* [The problem] Every entry that follows should be reproduced exactly.

* [Working data]

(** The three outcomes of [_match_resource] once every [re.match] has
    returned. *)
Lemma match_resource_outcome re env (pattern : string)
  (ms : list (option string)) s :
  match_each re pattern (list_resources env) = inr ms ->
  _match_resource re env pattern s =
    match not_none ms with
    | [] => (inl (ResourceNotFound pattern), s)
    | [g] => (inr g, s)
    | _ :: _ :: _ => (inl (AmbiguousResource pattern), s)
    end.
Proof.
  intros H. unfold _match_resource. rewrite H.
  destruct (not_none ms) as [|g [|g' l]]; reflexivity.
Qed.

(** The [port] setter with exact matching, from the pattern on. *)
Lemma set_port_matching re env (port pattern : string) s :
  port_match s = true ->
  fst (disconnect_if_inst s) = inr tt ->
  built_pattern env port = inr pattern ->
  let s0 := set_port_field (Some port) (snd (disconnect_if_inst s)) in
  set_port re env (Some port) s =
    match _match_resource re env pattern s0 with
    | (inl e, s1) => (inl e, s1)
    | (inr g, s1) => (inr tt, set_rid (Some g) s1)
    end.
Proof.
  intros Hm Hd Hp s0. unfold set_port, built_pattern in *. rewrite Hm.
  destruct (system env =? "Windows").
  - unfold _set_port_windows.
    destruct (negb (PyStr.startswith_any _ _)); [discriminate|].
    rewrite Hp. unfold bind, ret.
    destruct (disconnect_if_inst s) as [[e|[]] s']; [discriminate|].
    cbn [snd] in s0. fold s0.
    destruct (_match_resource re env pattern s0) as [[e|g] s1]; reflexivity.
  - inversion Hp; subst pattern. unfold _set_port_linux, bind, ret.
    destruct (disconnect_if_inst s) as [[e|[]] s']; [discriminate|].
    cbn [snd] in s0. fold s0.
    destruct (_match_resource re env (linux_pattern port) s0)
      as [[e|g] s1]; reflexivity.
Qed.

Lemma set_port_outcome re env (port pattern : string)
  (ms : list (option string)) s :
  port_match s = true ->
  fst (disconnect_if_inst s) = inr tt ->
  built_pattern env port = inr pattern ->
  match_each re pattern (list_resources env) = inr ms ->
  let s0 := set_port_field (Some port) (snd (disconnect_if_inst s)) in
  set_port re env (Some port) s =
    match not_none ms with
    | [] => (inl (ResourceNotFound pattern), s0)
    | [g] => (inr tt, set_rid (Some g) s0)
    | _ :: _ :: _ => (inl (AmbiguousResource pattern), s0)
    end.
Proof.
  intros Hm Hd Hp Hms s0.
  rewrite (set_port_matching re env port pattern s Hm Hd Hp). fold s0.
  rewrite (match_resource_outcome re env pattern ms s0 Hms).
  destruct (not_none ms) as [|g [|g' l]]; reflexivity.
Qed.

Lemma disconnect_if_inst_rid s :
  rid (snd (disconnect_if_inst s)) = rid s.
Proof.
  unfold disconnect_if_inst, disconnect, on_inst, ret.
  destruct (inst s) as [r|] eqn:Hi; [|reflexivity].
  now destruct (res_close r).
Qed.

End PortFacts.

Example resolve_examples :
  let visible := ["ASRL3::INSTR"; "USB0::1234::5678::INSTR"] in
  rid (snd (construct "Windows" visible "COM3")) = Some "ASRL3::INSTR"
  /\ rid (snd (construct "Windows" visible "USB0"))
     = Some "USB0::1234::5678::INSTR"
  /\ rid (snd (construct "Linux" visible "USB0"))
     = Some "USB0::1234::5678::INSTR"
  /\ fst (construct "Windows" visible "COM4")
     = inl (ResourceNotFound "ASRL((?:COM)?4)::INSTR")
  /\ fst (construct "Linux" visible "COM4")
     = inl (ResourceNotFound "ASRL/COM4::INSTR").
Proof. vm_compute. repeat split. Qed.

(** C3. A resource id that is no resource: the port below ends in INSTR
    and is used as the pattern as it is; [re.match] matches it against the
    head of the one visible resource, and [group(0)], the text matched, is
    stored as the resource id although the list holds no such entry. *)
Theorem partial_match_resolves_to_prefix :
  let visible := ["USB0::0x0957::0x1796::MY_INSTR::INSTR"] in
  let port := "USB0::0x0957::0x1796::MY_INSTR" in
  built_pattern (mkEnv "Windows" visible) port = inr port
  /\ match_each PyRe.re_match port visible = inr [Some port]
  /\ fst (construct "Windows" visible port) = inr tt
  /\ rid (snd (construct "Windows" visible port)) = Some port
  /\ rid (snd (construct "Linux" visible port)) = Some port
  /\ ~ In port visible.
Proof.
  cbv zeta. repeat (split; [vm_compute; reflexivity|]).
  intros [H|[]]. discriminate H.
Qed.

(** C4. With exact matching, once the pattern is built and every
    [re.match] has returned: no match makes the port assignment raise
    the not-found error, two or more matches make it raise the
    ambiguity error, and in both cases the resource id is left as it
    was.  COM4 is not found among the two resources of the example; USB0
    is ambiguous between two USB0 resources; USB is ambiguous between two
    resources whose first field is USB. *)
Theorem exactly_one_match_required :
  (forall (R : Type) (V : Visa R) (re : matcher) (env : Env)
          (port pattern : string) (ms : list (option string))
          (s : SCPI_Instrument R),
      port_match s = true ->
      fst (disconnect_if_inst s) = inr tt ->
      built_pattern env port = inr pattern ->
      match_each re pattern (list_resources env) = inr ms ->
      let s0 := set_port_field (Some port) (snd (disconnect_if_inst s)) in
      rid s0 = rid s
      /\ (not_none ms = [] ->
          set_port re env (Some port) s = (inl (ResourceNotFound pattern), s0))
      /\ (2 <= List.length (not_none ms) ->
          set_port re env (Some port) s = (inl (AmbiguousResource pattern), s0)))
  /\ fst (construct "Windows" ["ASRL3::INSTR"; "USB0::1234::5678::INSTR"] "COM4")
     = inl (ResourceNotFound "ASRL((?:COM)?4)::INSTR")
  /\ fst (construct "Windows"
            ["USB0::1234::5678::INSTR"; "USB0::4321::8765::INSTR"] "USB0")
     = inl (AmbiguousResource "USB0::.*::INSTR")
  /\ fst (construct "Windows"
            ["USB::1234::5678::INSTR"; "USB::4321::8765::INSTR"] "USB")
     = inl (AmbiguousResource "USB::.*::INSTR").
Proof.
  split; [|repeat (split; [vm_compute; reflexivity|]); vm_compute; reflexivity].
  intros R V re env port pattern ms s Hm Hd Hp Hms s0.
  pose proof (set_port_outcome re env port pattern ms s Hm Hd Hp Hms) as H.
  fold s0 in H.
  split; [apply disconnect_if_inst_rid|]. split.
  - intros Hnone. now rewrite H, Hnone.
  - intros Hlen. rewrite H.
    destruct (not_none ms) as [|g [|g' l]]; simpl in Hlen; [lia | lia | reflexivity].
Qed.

* [Exercise solution]
(** The three outcomes of [_match_resource] once every [re.match] has
    returned. *)
Lemma match_resource_outcome re env (pattern : string)
  (ms : list (option string)) s :
  match_each re pattern (list_resources env) = inr ms ->
  _match_resource re env pattern s =
    match not_none ms with
    | [] => (inl (ResourceNotFound pattern), s)
    | [g] => (inr g, s)
    | _ :: _ :: _ => (inl (AmbiguousResource pattern), s)
    end.
Proof.
  intros H. unfold _match_resource. rewrite H.
  destruct (not_none ms) as [|g [|g' l]]; reflexivity.
Qed.

(** The [port] setter with exact matching, from the pattern on. *)
Lemma set_port_matching re env (port pattern : string) s :
  port_match s = true ->
  fst (disconnect_if_inst s) = inr tt ->
  built_pattern env port = inr pattern ->
  let s0 := set_port_field (Some port) (snd (disconnect_if_inst s)) in
  set_port re env (Some port) s =
    match _match_resource re env pattern s0 with
    | (inl e, s1) => (inl e, s1)
    | (inr g, s1) => (inr tt, set_rid (Some g) s1)
    end.
Proof.
  intros Hm Hd Hp s0. unfold set_port, built_pattern in *. rewrite Hm.
  destruct (system env =? "Windows").
  - unfold _set_port_windows.
    destruct (negb (PyStr.startswith_any _ _)); [discriminate|].
    rewrite Hp. unfold bind, ret.
    destruct (disconnect_if_inst s) as [[e|[]] s']; [discriminate|].
    cbn [snd] in s0. fold s0.
    destruct (_match_resource re env pattern s0) as [[e|g] s1]; reflexivity.
  - inversion Hp; subst pattern. unfold _set_port_linux, bind, ret.
    destruct (disconnect_if_inst s) as [[e|[]] s']; [discriminate|].
    cbn [snd] in s0. fold s0.
    destruct (_match_resource re env (linux_pattern port) s0)
      as [[e|g] s1]; reflexivity.
Qed.

Lemma set_port_outcome re env (port pattern : string)
  (ms : list (option string)) s :
  port_match s = true ->
  fst (disconnect_if_inst s) = inr tt ->
  built_pattern env port = inr pattern ->
  match_each re pattern (list_resources env) = inr ms ->
  let s0 := set_port_field (Some port) (snd (disconnect_if_inst s)) in
  set_port re env (Some port) s =
    match not_none ms with
    | [] => (inl (ResourceNotFound pattern), s0)
    | [g] => (inr tt, set_rid (Some g) s0)
    | _ :: _ :: _ => (inl (AmbiguousResource pattern), s0)
    end.
Proof.
  intros Hm Hd Hp Hms s0.
  rewrite (set_port_matching re env port pattern s Hm Hd Hp). fold s0.
  rewrite (match_resource_outcome re env pattern ms s0 Hms).
  destruct (not_none ms) as [|g [|g' l]]; reflexivity.
Qed.

Lemma disconnect_if_inst_rid s :
  rid (snd (disconnect_if_inst s)) = rid s.
Proof.
  unfold disconnect_if_inst, disconnect, on_inst, ret.
  destruct (inst s) as [r|] eqn:Hi; [|reflexivity].
  now destruct (res_close r).
Qed.

End PortFacts.

Example resolve_examples :
  let visible := ["ASRL3::INSTR"; "USB0::1234::5678::INSTR"] in
  rid (snd (construct "Windows" visible "COM3")) = Some "ASRL3::INSTR"
  /\ rid (snd (construct "Windows" visible "USB0"))
     = Some "USB0::1234::5678::INSTR"
  /\ rid (snd (construct "Linux" visible "USB0"))
     = Some "USB0::1234::5678::INSTR"
  /\ fst (construct "Windows" visible "COM4")
     = inl (ResourceNotFound "ASRL((?:COM)?4)::INSTR")
  /\ fst (construct "Linux" visible "COM4")
     = inl (ResourceNotFound "ASRL/COM4::INSTR").
Proof. vm_compute. repeat split. Qed.

(** C3. A resource id that is no resource: the port below ends in INSTR
    and is used as the pattern as it is; [re.match] matches it against the
    head of the one visible resource, and [group(0)], the text matched, is
    stored as the resource id although the list holds no such entry. *)
Theorem partial_match_resolves_to_prefix :
  let visible := ["USB0::0x0957::0x1796::MY_INSTR::INSTR"] in
  let port := "USB0::0x0957::0x1796::MY_INSTR" in
  built_pattern (mkEnv "Windows" visible) port = inr port
  /\ match_each PyRe.re_match port visible = inr [Some port]
  /\ fst (construct "Windows" visible port) = inr tt
  /\ rid (snd (construct "Windows" visible port)) = Some port
  /\ rid (snd (construct "Linux" visible port)) = Some port
  /\ ~ In port visible.
Proof.
  cbv zeta. repeat (split; [vm_compute; reflexivity|]).
  intros [H|[]]. discriminate H.
Qed.

(** C4. With exact matching, once the pattern is built and every
    [re.match] has returned: no match makes the port assignment raise
    the not-found error, two or more matches make it raise the
    ambiguity error, and in both cases the resource id is left as it
    was.  COM4 is not found among the two resources of the example; USB0
    is ambiguous between two USB0 resources; USB is ambiguous between two
    resources whose first field is USB. *)
Theorem exactly_one_match_required :
  (forall (R : Type) (V : Visa R) (re : matcher) (env : Env)
          (port pattern : string) (ms : list (option string))
          (s : SCPI_Instrument R),
      port_match s = true ->
      fst (disconnect_if_inst s) = inr tt ->
      built_pattern env port = inr pattern ->
      match_each re pattern (list_resources env) = inr ms ->
      let s0 := set_port_field (Some port) (snd (disconnect_if_inst s)) in
      rid s0 = rid s
      /\ (not_none ms = [] ->
          set_port re env (Some port) s = (inl (ResourceNotFound pattern), s0))
      /\ (2 <= List.length (not_none ms) ->
          set_port re env (Some port) s = (inl (AmbiguousResource pattern), s0)))
  /\ fst (construct "Windows" ["ASRL3::INSTR"; "USB0::1234::5678::INSTR"] "COM4")
     = inl (ResourceNotFound "ASRL((?:COM)?4)::INSTR")
  /\ fst (construct "Windows"
            ["USB0::1234::5678::INSTR"; "USB0::4321::8765::INSTR"] "USB0")
     = inl (AmbiguousResource "USB0::.*::INSTR")
  /\ fst (construct "Windows"
            ["USB::1234::5678::INSTR"; "USB::4321::8765::INSTR"] "USB")
     = inl (AmbiguousResource "USB::.*::INSTR").
Proof.
  split; [|repeat (split; [vm_compute; reflexivity|]); vm_compute; reflexivity].
  intros R V re env port pattern ms s Hm Hd Hp Hms s0.
  pose proof (set_port_outcome re env port pattern ms s Hm Hd Hp Hms) as H.
  fold s0 in H.
  split; [apply disconnect_if_inst_rid|]. split.
  - intros Hnone. now rewrite H, Hnone.
  - intros Hlen. rewrite H.
    destruct (not_none ms) as [|g [|g' l]]; simpl in Hlen; [lia | lia | reflexivity].
Qed.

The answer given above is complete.